Vision is the ability to interpret the environment thanks to the rays of light that reach the eye. Vision or sense of sight is one of the main sensory abilities of humans and many other animals. World Sight Day is celebrated on the second Thursday of October.
The sense of sight or vision is possible thanks to a receptor organ, the eye, which receives light impressions and transforms them into electrical signals that it transmits to the brain through the optical pathways. The eye is a paired organ located in the orbital cavity. It is protected by the eyelids and by the secretion of the lacrimal gland, it has the ability to move in all directions thanks to the extrinsic muscles of the eyeball. The essential property that makes vision possible is photosensitivity that takes place in specialized receptor cells that contain chemicals capable of absorbing light to produce a photochemical change.
When light enters the eye, it passes through the cornea, the pupil and the lens, to reach the retina, where the electromagnetic energy of the light is converted into nerve impulses that are sent through the optic nerve to the brain for processing by the visual cortex. In the brain, the complicated process of visual perception takes place, thanks to which we are able to perceive the shape of objects, identify distances, detect colors and movement. The retina is one of the most important regions of the eye and contains specialized cells called rods and rods that are sensitive to light. 
Injury to any of the structures of the visual system can cause blindness, although the rest do not present any alteration. In cortical blindness, for example, caused by injury to the occipital region of the brain, complete loss of vision occurs although the eye and optic nerve are not abnormal.  
Theories about the functioning of vision began with the pre-Socratic philosophers, according to which the eye was made up of water and fire. According to the active model of vision that has been traditionally attributed to Pythagoras and Euclid, the eye emits a beam of rays that travels through space and touches objects causing the sensation of vision. The opposite explanation is the passive model of the vision that was defended among others by Democritus and Lucretius, according to this theory, objects send images of themselves towards the space that surrounds them. The air would therefore be full of immaterial images that would move in all directions, the eye being a passive instrument with the function of capturing them. 

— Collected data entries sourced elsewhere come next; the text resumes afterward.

Lemma delNodeSlots_loop_ok k j st n deleted :
  slots_ok st -> is_Some (nodes st !! n) -> 0 <= j -> j + Z.of_nat k = CLUSTER_SLOTS ->
  exists st', delNodeSlots_loop k j st n deleted = Some (st', deleted + owned n (slots st) - owned n (slots st')) /\
    slots_ok st' /\ frame st st' /\
    forall i, slots st' !! i =
      if bool_decide (j <= Z.of_nat i) && bool_decide (slots st !! i = Some (Some n)) then Some None else slots st !! i.
Proof.
  revert j st deleted. induction k as [|k IH]; intros j st deleted Hok Hn Hj Hk; cbn [delNodeSlots_loop].
  { exists st. split; [do 2 f_equal; lia|]. split; [done|]. split; [done|]. intros i. case_bool_decide; [|done]. cbn [andb].
    rewrite bool_decide_false; [done|]. rewrite lookup_ge_None_2; [done|]. pose proof (ok_length st Hok). lia. }
  destruct Hn as [nd En]. rewrite En. mred. assert (Hjr : 0 <= j < CLUSTER_SLOTS) by lia.
  unfold clusterNodeGetSlotBit. pose proof (ok_nodes st Hok n nd En) as (_ & Hb & _ & Hbit).
  rewrite bitmapTestBit_spec by (done || by eapply bitmap_range). mred. rewrite Hbit by done.
  case_bool_decide as Eo.
  - destruct (clusterDelSlot_ok st Hok j n Hjr Eo) as (st1 & -> & Hok1 & Hf1 & Hs1). mred.
    destruct (frame_node _ _ _ _ Hf1 En) as (nd1 & En1 & _).
    destruct (IH (j + 1) st1 (deleted + 1)) as (st' & E & Hok' & Hf' & Hs'); [done|by rewrite En1|lia..|].
    exists st'. split.
    { rewrite E. do 2 f_equal. rewrite Hs1, (owned_insert n _ _ _ None Eo), bool_decide_true, bool_decide_false by done. lia. }
    split; [done|]. split; [by etrans|]. intros i. rewrite Hs', Hs1. destruct (decide (i = Z.to_nat j)) as [->|Hne].
    + rewrite bool_decide_false by lia. cbn [andb]. rewrite list_lookup_insert_eq by (eapply lookup_lt_Some; eauto).
      by rewrite !bool_decide_true by (done || lia).
    + rewrite list_lookup_insert_ne by done. rewrite (bool_decide_ext (j + 1 <= Z.of_nat i) (j <= Z.of_nat i)) by lia. done.
  - destruct (IH (j + 1) st deleted) as (st' & E & Hok' & Hf' & Hs'); [done|by rewrite En|lia..|].
    exists st'. split; [done|]. split; [done|]. split; [done|]. intros i. rewrite Hs'.
    destruct (decide (i = Z.to_nat j)) as [->|Hne].
    + rewrite (bool_decide_false (slots st !! Z.to_nat j = _)), !andb_false_r by done. done.
    + rewrite (bool_decide_ext (j + 1 <= Z.of_nat i) (j <= Z.of_nat i)) by lia. done.
Qed.

(** The slots a configuration update moves to its sender, in the state before it. *)
Definition takes (st : clusterState) (sender epoch : Z) (bm : list Z) (i : nat) : bool :=
  match slots st !! i, importing_slots_from st !! i with
  | Some o, Some imp =>
    bit_of bm (Z.of_nat i) && bool_decide (o <> Some sender) && bool_decide (imp = None) &&
    match o with
    | None => true
    | Some n => match nodes st !! n with Some nd => configEpoch nd <? epoch | None => false end
    end
  | _, _ => false
  end.

Lemma takes_frame st st1 sender e bm i :
  frame st st1 -> slots st1 !! i = slots st !! i -> takes st1 sender e bm i = takes st sender e bm i.
Proof.
  intros Hf Hs. unfold takes. rewrite Hs. destruct Hf as (_&_&_&_&Hi&_&F). rewrite <-Hi.
  destruct (slots st !! i) as [[n|]|]; [|done..]. specialize (F n).
  destruct (importing_slots_from st !! i); [|done]. inversion F as [a b Hsame|]; [|done].
  destruct Hsame as [Hce _]. by rewrite Hce.
Qed.

(** What the loop records about slot [i], in the state before the update. *)
Definition is_dirty (st : clusterState) (sender epoch : Z) (bm : list Z) (i : nat) : Prop :=
  takes st sender epoch bm i = true /\ slots st !! i = Some (Some (myself st)) /\ slots_keys_count st !! i <> Some 0 /\
  sender <> myself st.

(** The effect of the loop from slot [j] on. *)
Definition updated (st : clusterState) (sender e : Z) (bm : list Z) (cm : option Z) (j : Z) (nm : bool) (dirty : list Z)
    (st' : clusterState) (nm' : bool) (dirty' : list Z) : Prop :=
  slots_ok st' /\ frame st st' /\
  (forall i, slots st' !! i =
    if bool_decide (j <= Z.of_nat i) && takes st sender e bm i then Some (Some sender) else slots st !! i) /\
  (nm' = true <-> nm = true \/ exists i, j <= Z.of_nat i /\ takes st sender e bm i = true /\ slots st !! i = Some cm) /\
  (forall s, s ∈ dirty' <-> s ∈ dirty \/ (j <= s /\ is_dirty st sender e bm (Z.to_nat s))).

Section updated.
Context (sender e : Z) (bm : list Z) (cm : option Z).

Lemma updated_end st j nm dirty : slots_ok st -> 0 <= j -> j = CLUSTER_SLOTS -> updated st sender e bm cm j nm dirty st nm dirty.
Proof.
  intros Hok Hj Hk. assert (Hnone : forall i, j <= Z.of_nat i -> takes st sender e bm i = false).
  { intros i Hi. unfold takes. rewrite (lookup_ge_None_2 (slots st)); [done|]. pose proof (ok_length st Hok). lia. }
  split; [done|]. split; [done|]. split; [|split].
  - intros i. case_bool_decide as Hi; [|done]. by rewrite Hnone.
  - split; [by left|]. intros [?|(i & Hi & Ht & _)]; [done|]. by rewrite Hnone in Ht.
  - intros s. split; [by left|]. intros [Hs|(Hs & Hd & _)]; [done|]. exfalso. rewrite Hnone in Hd by lia. done.
Qed.

(** A slot that is not taken. *)
Lemma updated_skip st j nm dirty st' nm' dirty' : 0 <= j -> takes st sender e bm (Z.to_nat j) = false ->
  updated st sender e bm cm (j + 1) nm dirty st' nm' dirty' -> updated st sender e bm cm j nm dirty st' nm' dirty'.
Proof.
  intros Hj Hnot (H1 & H2 & H3 & H4 & H5). split_and!; try done.
  - intros i. rewrite H3. destruct (decide (i = Z.to_nat j)) as [->|Hne]; [by rewrite Hnot, !andb_false_r|].
    by rewrite (bool_decide_ext (j + 1 <= Z.of_nat i) (j <= Z.of_nat i)) by lia.
  - rewrite H4. split; (intros [?|(i & Hi & Ht & Hc)]; [by left|right; exists i; split; [|done]]); [lia|].
    destruct (decide (i = Z.to_nat j)) as [->|]; [congruence|lia].
  - intros s. rewrite H5. split; (intros [Hs|(Hs & Hd)]; [by left|right]); (split; [|done]); [lia|].
    destruct (decide (s = j)) as [->|]; [|lia]. destruct Hd as [Hd _]. congruence.
Qed.

(** A slot that is taken. *)
Lemma updated_move st st1 j o nm nm1 dirty dirty1 st' nm' dirty' : 0 <= j -> slots st !! Z.to_nat j = Some o ->
  takes st sender e bm (Z.to_nat j) = true -> frame st st1 -> slots st1 = <[Z.to_nat j := Some sender]> (slots st) ->
  (nm1 = true <-> nm = true \/ o = cm) ->
  (forall s, s ∈ dirty1 <-> s ∈ dirty \/ (s = j /\ is_dirty st sender e bm (Z.to_nat j))) ->
  updated st1 sender e bm cm (j + 1) nm1 dirty1 st' nm' dirty' -> updated st sender e bm cm j nm dirty st' nm' dirty'.
Proof.
  intros Hj Eo Hrb Hf1 Hs1 Hnm1 Hd1 (H1 & H2 & H3 & H4 & H5).
  assert (Hsame : forall i, i <> Z.to_nat j -> slots st1 !! i = slots st !! i /\ takes st1 sender e bm i = takes st sender e bm i).
  { intros i Hi. assert (Es : slots st1 !! i = slots st !! i) by (by rewrite Hs1, list_lookup_insert_ne).
    split; [done|]. by apply takes_frame. }
  assert (Hself : slots st1 !! Z.to_nat j = Some (Some sender))
    by (rewrite Hs1; by rewrite list_lookup_insert_eq by (eapply lookup_lt_Some; eauto)).
  assert (Hself2 : takes st1 sender e bm (Z.to_nat j) = false).
  { unfold takes. rewrite Hself. destruct (importing_slots_from st1 !! Z.to_nat j); [|done].
    rewrite (bool_decide_false (Some sender <> Some sender)) by naive_solver. by rewrite andb_false_r. }
  split; [done|]. split; [by etrans|]. split; [|split].
  - intros i. rewrite H3. destruct (decide (i = Z.to_nat j)) as [->|Hne].
    + rewrite Hself2, andb_false_r, Hself, Hrb, bool_decide_true by lia. done.
    + destruct (Hsame i Hne) as [-> ->]. by rewrite (bool_decide_ext (j + 1 <= Z.of_nat i) (j <= Z.of_nat i)) by lia.
  - rewrite H4, Hnm1. split.
    + intros [[?|Ho]|(i & Hi & Ht & Hc)]; [by left|right; exists (Z.to_nat j); rewrite Hrb, Eo, Ho; split; [lia|done]|].
      right. exists i. assert (Hne : i <> Z.to_nat j) by lia. destruct (Hsame i Hne) as [<- <-]. split; [lia|done].
    + intros [?|(i & Hi & Ht & Hc)]; [by left; left|]. destruct (decide (i = Z.to_nat j)) as [->|Hne].
      * left. right. congruence.
      * right. exists i. destruct (Hsame i Hne) as [-> ->]. split; [lia|done].
  - destruct Hf1 as (Hme & _ & _ & _ & _ & Hkc & _). intros s. rewrite H5, Hd1. unfold is_dirty. rewrite <-Hme, <-Hkc. split.
    + intros [[?|(-> & Hd)]|(Hs & Ht & Hrest)]; [by left|right; split; [lia|done]|]. right. split; [lia|].
      assert (Hne : Z.to_nat s <> Z.to_nat j) by lia. destruct (Hsame _ Hne) as [E1 E2]. by rewrite <-E1, <-E2.
    + intros [?|(Hs & Hd)]; [by left; left|]. destruct (decide (s = j)) as [->|Hne]; [by left; right|]. right. split; [lia|].
      assert (Hne' : Z.to_nat s <> Z.to_nat j) by lia. destruct (Hsame _ Hne') as [E1 E2]. by rewrite E1, E2.
Qed.
End updated.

The scientific study of visual perception began with Alhacen, born in 965 AD. In Basra, but his ideas, which rejected the theory of emission, were slow to be accepted in the West. Isaac Newton was the main follower and follower of him in the 18th century, and in the 19th century it was Hermann von Helmholtz, a German physician who authored the Handbuch der Physiologischen Optik / Treatise on Physiological Optics. In the 21st century, the models that explain the phenomenon of vision are multidisciplinary, since they take into account both physiological and neurological and psychological aspects. The eye is now considered to act as a receptor, while the perceptual process takes place primarily in the brain.
Layers of the eye wall
The eye is the organ in charge of receiving visual stimuli, it has a highly specialized structure, the product of millions of years of evolution. The human eye has three envelopes, which from the outside to the inside are:
External fibrous tunic. It is made up of two regions, the sclera and the cornea.